**** RECORD SET ****

(* ===== verification/TcpConnection.v ===== *)
(** * Connections: src/arale/net/TcpConnection.{h,cc}

    [Conn] is one connection with the part of its surroundings it acts on: its channel
    and the poller of its loop, the functors and timers it gives the loop, the socket
    (what the kernel has accepted and whether the write side is shut down, with the
    results of the next write(2) calls as an oracle), the memory of its users that
    send() is given pointers to, and a log of the user callbacks it calls directly.
    Operations run in the loop's thread unless they take [isInLoopThread].  The poller is
    any instance of the interface of Poller.v. *)

From S2P Require Import Prelude Date Buffer Channel Poller EventLoop.

Inductive State := kConnecting | kConnected | kDisconnecting | kDisconnected.
#[global] Instance State_eq_dec : EqDecision State.
Proof. solve_decision. Defined.

Definition stateToString (s : State) : bytes :=
  match s with
  | kDisconnected => cs "kDisconnected"
  | kConnected => cs "kConnected"
  | kConnecting => cs "kConnecting"
  | kDisconnecting => cs "kDisconnecting"
  end.

(** errno values of <errno.h> on Linux. *)
Definition EAGAIN : Z := 11.
Definition EWOULDBLOCK : Z := EAGAIN.
Definition EPIPE : Z := 32.
Definition ECONNRESET : Z := 104.

(** What a write(2) of [len] bytes does: accept the first [n] of them, or fail. *)
Inductive write_result := Wrote (n : Z) | WriteErr (errno : Z).

(** Functors bound to the connection.  [FSendInLoop] holds a pointer to the data. *)
Inductive functor :=
  | FWriteComplete
  | FHighWaterMark (n : Z)
  | FShutdownInLoop
  | FSendInLoop (data len : Z)
  | FSend (msg : bytes)
  | FForceCloseInLoop
  | FForceClose
  | FStartReadInLoop
  | FStopReadInLoop.

(** The user callbacks the connection calls itself, with what they can observe. *)
Inductive note :=
  | NConnection (connected : bool)
  | NMessage (input : bytes)
  | NClose.

Section connection.
Context {P : Type} `{Poller P, Build}.

Record Conn := mkConn {
  state_ : State;
  readWriteChannel_ : Z;            (* the address of the channel *)
  inputBuffer_ : Buffer;
  outputBuffer_ : Buffer;
  highWaterMark_ : Z;
  reading_ : bool;
  poller_ : P;                      (* of the loop *)
  channels : heap;
  functors : list functor;          (* posted to the loop *)
  timers : list (Z * functor);      (* runAfter *)
  memory : gmap Z bytes;            (* blocks of the users of send() *)
  writes : list write_result;       (* what the next write(2) calls do *)
  sent : bytes;                     (* what the kernel has accepted *)
  shut_wr : bool;                   (* shutdown(fd, SHUT_WR) was called *)
  notes : list note
}.

Section setters.
Implicit Types w : Conn.
Definition setState s w := mkConn s (readWriteChannel_ w) (inputBuffer_ w) (outputBuffer_ w)
  (highWaterMark_ w) (reading_ w) (poller_ w) (channels w) (functors w) (timers w) (memory w)
  (writes w) (sent w) (shut_wr w) (notes w).
Definition set_input b w := mkConn (state_ w) (readWriteChannel_ w) b (outputBuffer_ w)
  (highWaterMark_ w) (reading_ w) (poller_ w) (channels w) (functors w) (timers w) (memory w)
  (writes w) (sent w) (shut_wr w) (notes w).
Definition set_output b w := mkConn (state_ w) (readWriteChannel_ w) (inputBuffer_ w) b
  (highWaterMark_ w) (reading_ w) (poller_ w) (channels w) (functors w) (timers w) (memory w)
  (writes w) (sent w) (shut_wr w) (notes w).
Definition set_reading r w := mkConn (state_ w) (readWriteChannel_ w) (inputBuffer_ w)
  (outputBuffer_ w) (highWaterMark_ w) r (poller_ w) (channels w) (functors w) (timers w)
  (memory w) (writes w) (sent w) (shut_wr w) (notes w).
Definition set_poller p h w := mkConn (state_ w) (readWriteChannel_ w) (inputBuffer_ w)
  (outputBuffer_ w) (highWaterMark_ w) (reading_ w) p h (functors w) (timers w) (memory w)
  (writes w) (sent w) (shut_wr w) (notes w).
Definition set_functors f t w := mkConn (state_ w) (readWriteChannel_ w) (inputBuffer_ w)
  (outputBuffer_ w) (highWaterMark_ w) (reading_ w) (poller_ w) (channels w) f t (memory w)
  (writes w) (sent w) (shut_wr w) (notes w).
Definition set_memory m w := mkConn (state_ w) (readWriteChannel_ w) (inputBuffer_ w)
  (outputBuffer_ w) (highWaterMark_ w) (reading_ w) (poller_ w) (channels w) (functors w)
  (timers w) m (writes w) (sent w) (shut_wr w) (notes w).
Definition set_socket ws s sh w := mkConn (state_ w) (readWriteChannel_ w) (inputBuffer_ w)
  (outputBuffer_ w) (highWaterMark_ w) (reading_ w) (poller_ w) (channels w) (functors w)
  (timers w) (memory w) ws s sh (notes w).
Definition add_note n w := mkConn (state_ w) (readWriteChannel_ w) (inputBuffer_ w)
  (outputBuffer_ w) (highWaterMark_ w) (reading_ w) (poller_ w) (channels w) (functors w)
  (timers w) (memory w) (writes w) (sent w) (shut_wr w) (notes w ++ [n]).
End setters.

(** The user's callbacks; None is an empty std::function. *)
Record UserCallbacks := mkUser {
  connectionCallback_ : option (ST Conn unit);
  messageCallback_ : option (Timestamp -> ST Conn unit);
  writeCompleteCallback_ : option (ST Conn unit);
  highWaterMarkCallback_ : option (Z -> ST Conn unit);
  closeCallback_ : option (ST Conn unit)
}.

(** A call of a std::function that may be empty. *)
Definition call_cb (cb : option (ST Conn unit)) : ST Conn unit :=
  match cb with Some f => f | None => fail NullCall end.

(** ** What the connection uses of the channel, the loop and the socket *)

Definition channel : ST Conn Channel :=
  fun w => c ← deref (channels w) (readWriteChannel_ w); Ok (c, w).

(** events_ = f(events_); update(); *)
Definition update_events (f : Z -> Z) : ST Conn unit := fun w =>
  c ← deref (channels w) (readWriteChannel_ w);
  let c := set_isInLoop (set_events c (f (events_ c))) true in
  '(p, h) ← loop_updateChannel true true (readWriteChannel_ w) (poller_ w)
              (<[readWriteChannel_ w := c]> (channels w));
  Ok (tt, set_poller p h w).
Definition enableRead : ST Conn unit := update_events enableRead_events.
Definition disableRead : ST Conn unit := update_events disableRead_events.
Definition enableWrite : ST Conn unit := update_events enableWrite_events.
Definition disableWrite : ST Conn unit := update_events disableWrite_events.
Definition disableAll : ST Conn unit := update_events disableAll_events.
Definition channel_remove : ST Conn unit := fun w =>
  c ← deref (channels w) (readWriteChannel_ w);
  '(p, h) ← loop_removeChannel true true (readWriteChannel_ w) (poller_ w)
              (<[readWriteChannel_ w := set_isInLoop c false]> (channels w));
  Ok (tt, set_poller p h w).
Definition channel_tieTo (obj : Z) : ST Conn unit := fun w =>
  c ← deref (channels w) (readWriteChannel_ w);
  Ok (tt, set_poller (poller_ w) (<[readWriteChannel_ w := tieTo c obj]> (channels w)) w).

Definition postFunctor (f : functor) : ST Conn unit :=
  modify (fun w => set_functors (functors w ++ [f]) (timers w) w).
(** loop_->runInLoop(bind(m)) *)
Definition run_in_loop (isInLoopThread : bool) (m : ST Conn unit) (f : functor) : ST Conn unit :=
  if isInLoopThread then m else postFunctor f.

(** sockets::write: the return value and errno; a call with no result left in the oracle
    would block. *)
Definition sock_write (data : bytes) : ST Conn (Z * Z) := fun w =>
  match writes w with
  | Wrote n :: l =>
      let n := Z.max 0 (Z.min n (zlen data)) in
      Ok ((n, 0), set_socket l (sent w ++ take (Z.to_nat n) data) (shut_wr w) w)
  | WriteErr e :: l => Ok ((-1, e), set_socket l (sent w) (shut_wr w) w)
  | [] => Ok ((-1, EWOULDBLOCK), w)
  end.
Definition shutDownWrite : ST Conn unit :=
  modify (fun w => set_socket (writes w) (sent w) true w).

(** The [len] bytes at the pointer [data]. *)
Definition read_block (data len : Z) : ST Conn bytes := fun w =>
  match memory w !! data with
  | Some block => d ← mem_read block 0 len; Ok (d, w)
  | None => Err StaleRead
  end.

(** ** The operations *)

Section operations.
Context (U : UserCallbacks).

Definition call_connection : ST Conn unit :=
  modify (fun w => add_note (NConnection (bool_decide (state_ w = kConnected))) w) ;;
  call_cb (connectionCallback_ U).

Definition connectionEstablished (self : Z) : ST Conn unit :=
  s ← gets state_;
  lift (assert_ (bool_decide (s = kConnecting))) ;;
  modify (setState kConnected) ;;
  channel_tieTo self ;;
  enableRead ;;
  call_connection.

Definition connectionDestroyed : ST Conn unit :=
  s ← gets state_;
  when (bool_decide (s = kConnected))
    (modify (setState kDisconnected) ;; disableAll ;; call_connection) ;;
  channel_remove.

Definition handleClose : ST Conn unit :=
  s ← gets state_;
  lift (assert_ (bool_decide (s = kConnected) || bool_decide (s = kDisconnecting))) ;;
  modify (setState kDisconnected) ;;
  disableAll ;;
  call_connection ;;
  modify (add_note NClose) ;;
  call_cb (closeCallback_ U).

(** Only logs. *)
Definition handleError : ST Conn unit := mret tt.

(** [r] is what readv(2) does.  The ssize_t of readFd is stored in a size_t. *)
Definition handleRead (r : read_result) (receiveTime : Timestamp) : ST Conn unit :=
  b ← gets inputBuffer_;
  '(n, saveErrno, b) ← lift (readFd b r);
  modify (set_input b) ;;
  let res := u64 n in
  if 0 <? res then
    modify (fun w => add_note (NMessage (contents (inputBuffer_ w))) w) ;;
    match messageCallback_ U with Some f => f receiveTime | None => fail NullCall end
  else if res =? 0 then handleClose
  else handleError.

Definition shutdownInLoop : ST Conn unit :=
  c ← channel; when (negb (isWriting c)) shutDownWrite.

****

WHAT THE TASK REQUIRES> If a line above contains the string "mkConn", count it, then give the total and nothing else.

TASK SOLUTION> 10